Required work — Begin at the line containing "MaxWorkerConcurrencyCap : Z;" in the entries below and end at the line containing "EnableLeaderDurableRequeueLoop : bool;"; transcribe that range exactly and nothing outside it.

Material for the task —
********************
(* ===== verification/Config.v ===== *)
(** * Scheduler configuration (pkg/scheduler/config.go) *)

From stdpp Require Import base strings list.
From S2P Require Import Prelude.

Open Scope Z_scope.

(** ** Constants *)

Definition defaultAffinityTTL : Duration := 1 * Hour.
Definition defaultAffinityCleanupInterval : Duration := 5 * Minute.
Definition defaultJobQueueSize : Z := 100.
Definition defaultWorkerMaxConcurrency : Z := 1.
Definition defaultMaxWorkerConcurrencyCap : Z := 100.
Definition defaultCapacityTTL : Duration := 5 * Second.
Definition defaultDispatchRejectCooldown : Duration := 5 * Second.
Definition defaultMaxDispatchAttempts : Z := 3.
Definition defaultStageCapacityDeferralTimeout : Duration := 2 * Second.
Definition defaultStageCapacityDeferralPoll : Duration := 100 * Millisecond.
Definition defaultRecoveryTimeout : Duration := 5 * Minute.
Definition defaultRecoveryBatchSize : Z := 128.
Definition defaultLeadershipRetryInterval : Duration := 200 * Millisecond.
Definition defaultJobRetentionTTL : Duration := 24 * Hour.
Definition defaultJobRetentionCleanupInterval : Duration := 5 * Minute.
Definition defaultLeaderRequeuePollInterval : Duration := 500 * Millisecond.
Definition defaultFollowerRequeuePollInterval : Duration := 5 * Second.
Definition defaultReconcileTimeout : Duration := 5 * Second.
Definition defaultAlertRequestTimeout : Duration := 3 * Second.
Definition defaultAlertMaxAttempts : Z := 3.
Definition defaultAlertRetryBaseInterval : Duration := 200 * Millisecond.

Definition maxJobQueueSize : Z := 10000.
Definition maxRecoveryBatchSize : Z := 4096.
Definition maxDispatchAttempts : Z := 50.
Definition maxWorkerConcurrencyCapCfg : Z := 10000.

Definition minAffinityCleanupInterval : Duration := 100 * Millisecond.
Definition minDeferralPollInterval : Duration := 10 * Millisecond.
Definition minRetentionCleanup : Duration := 1 * Second.
Definition minRecoveryTimeout : Duration := 1 * Second.
Definition minAlertRetryBaseInterval : Duration := 50 * Millisecond.
Definition minRequeuePollInterval : Duration := 10 * Millisecond.
Definition minReconcileTimeout : Duration := 100 * Millisecond.

(** ** The configuration *)

Record SchedulerConfig := mkConfig {
  AffinityTTL : Duration;
  AffinityCleanupInterval : Duration;
  EnableStickiness : bool;
  JobQueueSize : Z;
  DefaultWorkerMaxConcurrency : Z;
  MaxWorkerConcurrencyCap : Z;
  CapacityTTL : Duration;
  DispatchRejectCooldown : Duration;
  MaxDispatchAttempts : Z;
  EnableStageCapacityDeferral : bool;
  StageCapacityDeferralTimeout : Duration;
  StageCapacityDeferralPollInterval : Duration;
  RecoveryTimeout : Duration;
  RecoveryBatchSize : Z;
  EnableResumeRecoveredQueuedJobs : bool;
  LeadershipRetryInterval : Duration;
  JobRetentionTTL : Duration;
  JobRetentionCleanupInterval : Duration;
  EnableJobRetentionCleanup : bool;
  EnableLeaderDurableRequeueLoop : bool;
  LeaderDurableRequeuePollInterval : Duration;
  EnableFollowerDurableRequeueLoop : bool;
  FollowerDurableRequeuePollInterval : Duration;
  ReconcileTimeout : Duration;
  AlertWebhookURL : string;
  AlertRequestTimeout : Duration;
  AlertMaxAttempts : Z;
  AlertRetryBaseInterval : Duration;
}.

Definition DefaultSchedulerConfig : SchedulerConfig := {|
  AffinityTTL := defaultAffinityTTL;
  AffinityCleanupInterval := defaultAffinityCleanupInterval;
  EnableStickiness := true;
  JobQueueSize := defaultJobQueueSize;
  DefaultWorkerMaxConcurrency := defaultWorkerMaxConcurrency;
  MaxWorkerConcurrencyCap := defaultMaxWorkerConcurrencyCap;
  CapacityTTL := defaultCapacityTTL;
  DispatchRejectCooldown := defaultDispatchRejectCooldown;
  MaxDispatchAttempts := defaultMaxDispatchAttempts;
  EnableStageCapacityDeferral := false;
  StageCapacityDeferralTimeout := defaultStageCapacityDeferralTimeout;
  StageCapacityDeferralPollInterval := defaultStageCapacityDeferralPoll;
  RecoveryTimeout := defaultRecoveryTimeout;
  RecoveryBatchSize := defaultRecoveryBatchSize;
  EnableResumeRecoveredQueuedJobs := false;
  LeadershipRetryInterval := defaultLeadershipRetryInterval;
  JobRetentionTTL := defaultJobRetentionTTL;
  JobRetentionCleanupInterval := defaultJobRetentionCleanupInterval;
  EnableJobRetentionCleanup := true;
  EnableLeaderDurableRequeueLoop := true;
  LeaderDurableRequeuePollInterval := defaultLeaderRequeuePollInterval;
  EnableFollowerDurableRequeueLoop := true;
  FollowerDurableRequeuePollInterval := defaultFollowerRequeuePollInterval;
  ReconcileTimeout := defaultReconcileTimeout;
  AlertWebhookURL := "";
  AlertRequestTimeout := defaultAlertRequestTimeout;
  AlertMaxAttempts := defaultAlertMaxAttempts;
  AlertRetryBaseInterval := defaultAlertRetryBaseInterval;
|}.

(** ** Validation

    The three shapes of the field checks: a default for non-positive values,
    the same with an upper cap, and the same with a lower bound. *)
Definition or_default (x d : Z) : Z := if x <=? 0 then d else x.
Definition or_default_max (x d mx : Z) : Z :=
  if x <=? 0 then d else if mx <? x then mx else x.
Definition or_default_min (x d mn : Z) : Z :=
  if x <=? 0 then d else if x <? mn then mn else x.

(** Go's integer division truncates. *)
Definition adjustBoundedInterval (interval bound minimum : Duration) : Duration :=
  if interval <? bound then interval
  else
    let adjusted := Z.quot bound 4 in
    if adjusted <? minimum then minimum else adjusted.

(** The trailing cross-field checks. *)
Definition keep_below (interval bound minimum : Duration) : Duration :=
  if bound <=? interval then adjustBoundedInterval interval bound minimum else interval.

Module ConfigOps.

Definition Validate (c : SchedulerConfig) : SchedulerConfig :=
  let ttl := or_default (AffinityTTL c) defaultAffinityTTL in
  let cleanup := or_default (AffinityCleanupInterval c) defaultAffinityCleanupInterval in
  let deferral := or_default (StageCapacityDeferralTimeout c)
                    defaultStageCapacityDeferralTimeout in
  let poll := or_default (StageCapacityDeferralPollInterval c)
                defaultStageCapacityDeferralPoll in
  let retention := or_default (JobRetentionTTL c) defaultJobRetentionTTL in
  let retention_cleanup := or_default (JobRetentionCleanupInterval c)
                             defaultJobRetentionCleanupInterval in
  {|
    AffinityTTL := ttl;
    AffinityCleanupInterval := keep_below cleanup ttl minAffinityCleanupInterval;
    EnableStickiness := EnableStickiness c;
    JobQueueSize := or_default_max (JobQueueSize c) defaultJobQueueSize maxJobQueueSize;
    DefaultWorkerMaxConcurrency :=
      or_default (DefaultWorkerMaxConcurrency c) defaultWorkerMaxConcurrency;
    MaxWorkerConcurrencyCap :=
      or_default_max (MaxWorkerConcurrencyCap c) defaultMaxWorkerConcurrencyCap
        maxWorkerConcurrencyCapCfg;
    CapacityTTL := or_default (CapacityTTL c) defaultCapacityTTL;
    DispatchRejectCooldown := or_default (DispatchRejectCooldown c) defaultDispatchRejectCooldown;
    MaxDispatchAttempts :=
      or_default_max (MaxDispatchAttempts c) defaultMaxDispatchAttempts maxDispatchAttempts;
    EnableStageCapacityDeferral := EnableStageCapacityDeferral c;
    StageCapacityDeferralTimeout := deferral;
    StageCapacityDeferralPollInterval := keep_below poll deferral minDeferralPollInterval;
    RecoveryTimeout := or_default_min (RecoveryTimeout c) defaultRecoveryTimeout minRecoveryTimeout;
    RecoveryBatchSize :=
      or_default_max (RecoveryBatchSize c) defaultRecoveryBatchSize maxRecoveryBatchSize;
    EnableResumeRecoveredQueuedJobs := EnableResumeRecoveredQueuedJobs c;
    LeadershipRetryInterval :=
      or_default (LeadershipRetryInterval c) defaultLeadershipRetryInterval;
    JobRetentionTTL := retention;
    JobRetentionCleanupInterval := keep_below retention_cleanup retention minRetentionCleanup;
    EnableJobRetentionCleanup := EnableJobRetentionCleanup c;
    EnableLeaderDurableRequeueLoop := EnableLeaderDurableRequeueLoop c;
    LeaderDurableRequeuePollInterval :=
      or_default_min (LeaderDurableRequeuePollInterval c) defaultLeaderRequeuePollInterval
        minRequeuePollInterval;
    EnableFollowerDurableRequeueLoop := EnableFollowerDurableRequeueLoop c;
    FollowerDurableRequeuePollInterval :=
      or_default_min (FollowerDurableRequeuePollInterval c) defaultFollowerRequeuePollInterval
        minRequeuePollInterval;
    ReconcileTimeout :=
      or_default_min (ReconcileTimeout c) defaultReconcileTimeout minReconcileTimeout;
    AlertWebhookURL := AlertWebhookURL c;
    AlertRequestTimeout := or_default (AlertRequestTimeout c) defaultAlertRequestTimeout;
    AlertMaxAttempts := or_default (AlertMaxAttempts c) defaultAlertMaxAttempts;
    AlertRetryBaseInterval :=
      or_default_min (AlertRetryBaseInterval c) defaultAlertRetryBaseInterval
        minAlertRetryBaseInterval;
  |}.

(** [Validated] validates a copy. *)
Definition Validated (c : SchedulerConfig) : SchedulerConfig := Validate c.

End ConfigOps.

(** ** Facts *)

Lemma or_default_pos x d : 0 < d → 0 < or_default x d.
Proof. unfold or_default. simp_if; bool_to_prop; lia. Qed.

Lemma or_default_id x d : 0 < x → or_default x d = x.
Proof. unfold or_default. simp_if; bool_to_prop; lia. Qed.

Lemma or_default_max_bounds x d mx :
  0 < d ≤ mx → 0 < or_default_max x d mx ≤ mx.
Proof. unfold or_default_max. repeat simp_if; bool_to_prop; lia. Qed.

Lemma or_default_max_id x d mx : 0 < x ≤ mx → or_default_max x d mx = x.
Proof. unfold or_default_max. repeat simp_if; bool_to_prop; lia. Qed.

Lemma or_default_min_bounds x d mn : 0 < mn ≤ d → mn ≤ or_default_min x d mn.
Proof. unfold or_default_min. repeat simp_if; bool_to_prop; lia. Qed.

Lemma or_default_min_id x d mn : 0 < x → mn ≤ x → or_default_min x d mn = x.
Proof. unfold or_default_min. repeat simp_if; bool_to_prop; lia. Qed.

(** The adjusted interval stays positive, is below its bound whenever the bound
    exceeds the minimum, and adjusting again changes nothing. *)
Lemma keep_below_spec i b m :
  0 < i → 0 < b → 0 < m →
  0 < keep_below i b m ∧ (m < b → keep_below i b m < b) ∧
  keep_below (keep_below i b m) b m = keep_below i b m.
Proof.
  intros Hi Hb Hm. unfold keep_below, adjustBoundedInterval.
  rewrite Z.quot_div_nonneg by lia.
  pose proof (Z.div_lt b 4 ltac:(lia) ltac:(lia)).
  pose proof (Z.div_pos b 4 ltac:(lia) ltac:(lia)).
  repeat simp_if; bool_to_prop; split_and!; try lia.
Qed.

(** The bounds every scheduler runs under once its configuration is validated. *)
Record config_valid (c : SchedulerConfig) : Prop := {
  cv_queue : 0 < JobQueueSize c ≤ maxJobQueueSize;
  cv_attempts : 0 < MaxDispatchAttempts c ≤ maxDispatchAttempts;
  cv_cap : 0 < MaxWorkerConcurrencyCap c ≤ maxWorkerConcurrencyCapCfg;
  cv_default_cap : 0 < DefaultWorkerMaxConcurrency c;
  cv_batch : 0 < RecoveryBatchSize c ≤ maxRecoveryBatchSize;
  cv_affinity : 0 < AffinityTTL c;
  cv_cleanup : 0 < AffinityCleanupInterval c;
  cv_cleanup_lt : minAffinityCleanupInterval < AffinityTTL c →
                  AffinityCleanupInterval c < AffinityTTL c;
  cv_deferral : 0 < StageCapacityDeferralTimeout c;
  cv_poll : 0 < StageCapacityDeferralPollInterval c;
  cv_poll_lt : minDeferralPollInterval < StageCapacityDeferralTimeout c →
               StageCapacityDeferralPollInterval c < StageCapacityDeferralTimeout c;
  cv_retention : 0 < JobRetentionTTL c;
  cv_retention_cleanup : 0 < JobRetentionCleanupInterval c;
  cv_retention_lt : minRetentionCleanup < JobRetentionTTL c →
                    JobRetentionCleanupInterval c < JobRetentionTTL c;
  cv_recovery : minRecoveryTimeout ≤ RecoveryTimeout c;
  cv_leader_poll : minRequeuePollInterval ≤ LeaderDurableRequeuePollInterval c;
  cv_follower_poll : minRequeuePollInterval ≤ FollowerDurableRequeuePollInterval c;
  cv_reconcile : minReconcileTimeout ≤ ReconcileTimeout c;
  cv_alert : minAlertRetryBaseInterval ≤ AlertRetryBaseInterval c;
  cv_alert_attempts : 0 < AlertMaxAttempts c;
  cv_alert_timeout : 0 < AlertRequestTimeout c;
  cv_capacity_ttl : 0 < CapacityTTL c;
  cv_cooldown : 0 < DispatchRejectCooldown c;
  cv_retry : 0 < LeadershipRetryInterval c;
}.

Lemma Validate_valid c : config_valid (ConfigOps.Validate c).
Proof.
  split; simpl;
    first [ by apply or_default_pos
          | by apply or_default_max_bounds
          | by apply or_default_min_bounds
          | apply keep_below_spec; by try apply or_default_pos ].
Qed.

Lemma Validate_idem c : ConfigOps.Validate (ConfigOps.Validate c) = ConfigOps.Validate c.
Proof.
  pose proof (Validate_valid c) as [].
  unfold ConfigOps.Validate at 1. cbv zeta.
  rewrite !or_default_id by done.
  rewrite !or_default_max_id by done.
  rewrite !or_default_min_id by
    first [done | eapply Z.lt_le_trans; [|eassumption]; done].
  pose proof (λ i b m hi hb hm, proj2 (proj2 (keep_below_spec i b m hi hb hm))) as K.
  unfold ConfigOps.Validate; f_equal; apply K; try done; by apply or_default_pos.
Qed.

(** Validation puts any configuration within the documented bounds, is
    idempotent, and leaves the default configuration alone. *)
Theorem config_validation c :
  config_valid (ConfigOps.Validate c) ∧
  ConfigOps.Validate (ConfigOps.Validate c) = ConfigOps.Validate c ∧
  ConfigOps.Validate DefaultSchedulerConfig = DefaultSchedulerConfig.
Proof. split_and!; [apply Validate_valid|apply Validate_idem|reflexivity]. Qed.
********************
Task result —
  MaxWorkerConcurrencyCap : Z;
  CapacityTTL : Duration;
  DispatchRejectCooldown : Duration;
  MaxDispatchAttempts : Z;
  EnableStageCapacityDeferral : bool;
  StageCapacityDeferralTimeout : Duration;
  StageCapacityDeferralPollInterval : Duration;
  RecoveryTimeout : Duration;
  RecoveryBatchSize : Z;
  EnableResumeRecoveredQueuedJobs : bool;
  LeadershipRetryInterval : Duration;
  JobRetentionTTL : Duration;
  JobRetentionCleanupInterval : Duration;
  EnableJobRetentionCleanup : bool;
  EnableLeaderDurableRequeueLoop : bool;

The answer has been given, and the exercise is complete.